** Input records follows **
(* ===== verification/PmapVm.v ===== *)
(** Address spaces: the two-level page tables of [kern/pmap.c] represent a finite
    map from virtual pages to page-table entries, and [pgdir_walk],
    [page_lookup], [page_insert] and [page_remove] implement lookup, insertion and
    deletion on it. *)

From S2P Require Import Prelude Mmu Mem Pmap PmapAlloc.

(** ** The abstract address space

    The directory slots described, the page numbers of the directory and of the
    table of each such slot, and the present entries by virtual page number. *)
Record aspace := mkAspace {
  as_slots : Z -> bool;
  as_dir : Z;
  as_tabs : gmap Z Z;
  as_maps : gmap Z Z;
}.

(** The slots below [UTOP], which belong to the user. *)
Definition user_slots (d : Z) : bool := (0 <=? d) && (d <? UTOP / PTSIZE).

(** Address [va] lies in a described slot. *)
Definition covers (a : aspace) (va : Z) : Prop :=
  0 <= va < 2 ^ 32 /\ a.(as_slots) (PDX va) = true.

(** The page an entry points to. *)
Definition pte_page (w : Z) : Z := PTE_ADDR w / PGSIZE.

(** The kernel virtual address of a page. *)
Definition page_kva (pn : Z) : Z := pn * PGSIZE + KERNBASE.

Definition owns (a : aspace) (p : Z) : Prop :=
  p = a.(as_dir) \/ exists d, a.(as_tabs) !! d = Some p.

(** A present entry, or nothing. *)
Definition entry (w : Z) : option Z := if bits_set w PTE_P then Some w else None.

(** [vm_rep s a]: memory of [s] holds the page tables of [a]. *)
Record vm_rep (s : pmap) (a : aspace) : Prop := {
  vr_npages : s.(npages) <= 65536;
  vr_dir : 0 <= a.(as_dir) < s.(npages);
  vr_slots : forall d, a.(as_slots) d = true -> 0 <= d < 1024;
  vr_tabs : forall d, a.(as_slots) d = true ->
    a.(as_tabs) !! d = pte_page <$> entry (ld32 s.(pmem) (a.(as_dir) * PGSIZE + 4 * d));
  vr_tabs_dom : forall d tp, a.(as_tabs) !! d = Some tp ->
    a.(as_slots) d = true /\ 0 <= tp < s.(npages);
  vr_maps : forall d t tp, a.(as_tabs) !! d = Some tp -> 0 <= t < 1024 ->
    a.(as_maps) !! (d * 1024 + t) = entry (ld32 s.(pmem) (tp * PGSIZE + 4 * t));
  vr_maps_dom : forall v w, a.(as_maps) !! v = Some w -> is_Some (a.(as_tabs) !! (v / 1024));
  vr_inj : forall d d' tp, a.(as_tabs) !! d = Some tp -> a.(as_tabs) !! d' = Some tp -> d = d';
  vr_dir_tab : forall d, a.(as_tabs) !! d <> Some a.(as_dir);
  vr_zero : forall d t tp, a.(as_tabs) !! d = Some tp -> 0 <= t < 1024 ->
    a.(as_maps) !! (d * 1024 + t) = None -> ld32 s.(pmem) (tp * PGSIZE + 4 * t) = 0;
}.

(** The word in directory slot [d]. *)
Definition pde (s : pmap) (a : aspace) (d : Z) : Z := ld32 s.(pmem) (a.(as_dir) * PGSIZE + 4 * d).

Definition with_tab (d tp : Z) (a : aspace) : aspace :=
  mkAspace a.(as_slots) a.(as_dir) (<[d := tp]> a.(as_tabs)) a.(as_maps).
Definition with_map (v w : Z) (a : aspace) : aspace :=
  mkAspace a.(as_slots) a.(as_dir) a.(as_tabs) (<[v := w]> a.(as_maps)).
Definition without_map (v : Z) (a : aspace) : aspace :=
  mkAspace a.(as_slots) a.(as_dir) a.(as_tabs) (delete v a.(as_maps)).

(** Memory agrees outside the pages satisfying [P]. *)
Definition same_outside (P : Z -> Prop) (m m' : mem) : Prop :=
  forall b, ~ P (b / PGSIZE) -> ld8 m' b = ld8 m b.

(** ** Words inside pages *)

Lemma user_slots_range d : user_slots d = true -> 0 <= d < 1024.
Proof.
  unfold user_slots. intros [H1 H2]%andb_true_iff. apply Z.leb_le in H1. apply Z.ltb_lt in H2.
  revert H2. consts. vm_compute (_ / _). lia.
Qed.

Lemma covers_user a va : a.(as_slots) = user_slots -> 0 <= va < UTOP -> covers a va.
Proof.
  intros Hs Hva. split; [clia|]. rewrite Hs. unfold user_slots. rewrite PDX_div by clia.
  apply andb_true_intro. split; [apply Z.leb_le|apply Z.ltb_lt]; czdm.
Qed.

Lemma word_in_page pn i b :
  0 <= i < 1024 -> pn * PGSIZE + 4 * i <= b < pn * PGSIZE + 4 * i + 4 -> b / PGSIZE = pn.
Proof. czdm. Qed.

Lemma ld32_same_outside P m m' pn i :
  same_outside P m m' -> ~ P pn -> 0 <= i < 1024 ->
  ld32 m' (pn * PGSIZE + 4 * i) = ld32 m (pn * PGSIZE + 4 * i).
Proof.
  intros H HP Hi. apply ld32_ext. intros j Hj. apply H.
  rewrite (word_in_page pn i) by lia. done.
Qed.

Lemma same_outside_refl P m : same_outside P m m.
Proof. by intros b _. Qed.

Lemma same_outside_trans P m1 m2 m3 :
  same_outside P m1 m2 -> same_outside P m2 m3 -> same_outside P m1 m3.
Proof. intros H1 H2 b Hb. by rewrite H2, H1. Qed.

Lemma same_outside_mono (P Q : Z -> Prop) m m' :
  same_outside P m m' -> (forall p, P p -> Q p) -> same_outside Q m m'.
Proof. intros H HPQ b Hb. apply H. naive_solver. Qed.

Lemma same_outside_st32 (P : Z -> Prop) m pn i v :
  0 <= i < 1024 -> P pn -> same_outside P m (st32 m (pn * PGSIZE + 4 * i) v).
Proof.
  intros Hi HP b Hb. apply ld8_st32_ne.
  destruct (decide (b < pn * PGSIZE + 4 * i)); [by left|right].
  destruct (decide (pn * PGSIZE + 4 * i + 4 <= b)); [done|].
  exfalso. apply Hb. by rewrite (word_in_page pn i) by lia.
Qed.

Lemma same_outside_zero (P : Z -> Prop) m pn : P pn -> same_outside P m (zero_page m pn).
Proof.
  intros HP b Hb. rewrite ld8_zero_page.
  destruct (_ && _) eqn:E; [|done]. apply andb_prop in E as [E1 E2].
  apply Z.leb_le in E1. apply Z.ltb_lt in E2.
  exfalso. apply Hb. by replace (b / PGSIZE) with pn by czdm.
Qed.

Lemma ld32_st32_page m p i v q j :
  0 <= i < 1024 -> 0 <= j < 1024 ->
  ld32 (st32 m (p * PGSIZE + 4 * i) v) (q * PGSIZE + 4 * j) =
  if (p =? q) && (i =? j) then u32 v else ld32 m (q * PGSIZE + 4 * j).
Proof.
  intros Hi Hj. rewrite ld32_st32_aligned by czdm.
  destruct (Z.eqb_spec p q), (Z.eqb_spec i j); simpl; subst.
  all: match goal with |- context [?x =? ?y] => destruct (Z.eqb_spec x y) end; clia || done.
Qed.

Lemma ld32_zero_page_word m p q j :
  0 <= j < 1024 ->
  ld32 (zero_page m p) (q * PGSIZE + 4 * j) =
  if p =? q then 0 else ld32 m (q * PGSIZE + 4 * j).
Proof.
  intros Hj. rewrite ld32_zero_page by czdm.
  destruct (Z.eqb_spec p q) as [->|Hne].
  - rewrite (proj2 (Z.leb_le _ _)), (proj2 (Z.ltb_lt _ _)) by clia. done.
  - destruct (_ && _) eqn:E; [|done]. apply andb_prop in E as [E1 E2].
    apply Z.leb_le in E1. apply Z.ltb_lt in E2. clia.
Qed.

Lemma kload32_page s pn i :
  0 <= pn -> 0 <= i < 1024 ->
  kload32 (page_kva pn + 4 * i) s = Ret (ld32 s.(pmem) (pn * PGSIZE + 4 * i)) s.
Proof.
  intros Hp Hi. unfold kload32, page_kva.
  destruct (Z.ltb_spec (pn * PGSIZE + KERNBASE + 4 * i) KERNBASE); [clia|].
  do 2 f_equal. lia.
Qed.

Lemma kstore32_page s pn i v :
  0 <= pn -> 0 <= i < 1024 ->
  kstore32 (page_kva pn + 4 * i) v s = Ret tt (set_pmem (st32 s.(pmem) (pn * PGSIZE + 4 * i) v) s).
Proof.
  intros Hp Hi. unfold kstore32, page_kva.
  destruct (Z.ltb_spec (pn * PGSIZE + KERNBASE + 4 * i) KERNBASE); [clia|].
  do 3 f_equal. lia.
Qed.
** End of Input records **
--- Problem description ---
Lines that contain "None" are to be copied from the records above.

--- Worked solution ---
Definition entry (w : Z) : option Z := if bits_set w PTE_P then Some w else None.
    a.(as_maps) !! (d * 1024 + t) = None -> ld32 s.(pmem) (tp * PGSIZE + 4 * t) = 0;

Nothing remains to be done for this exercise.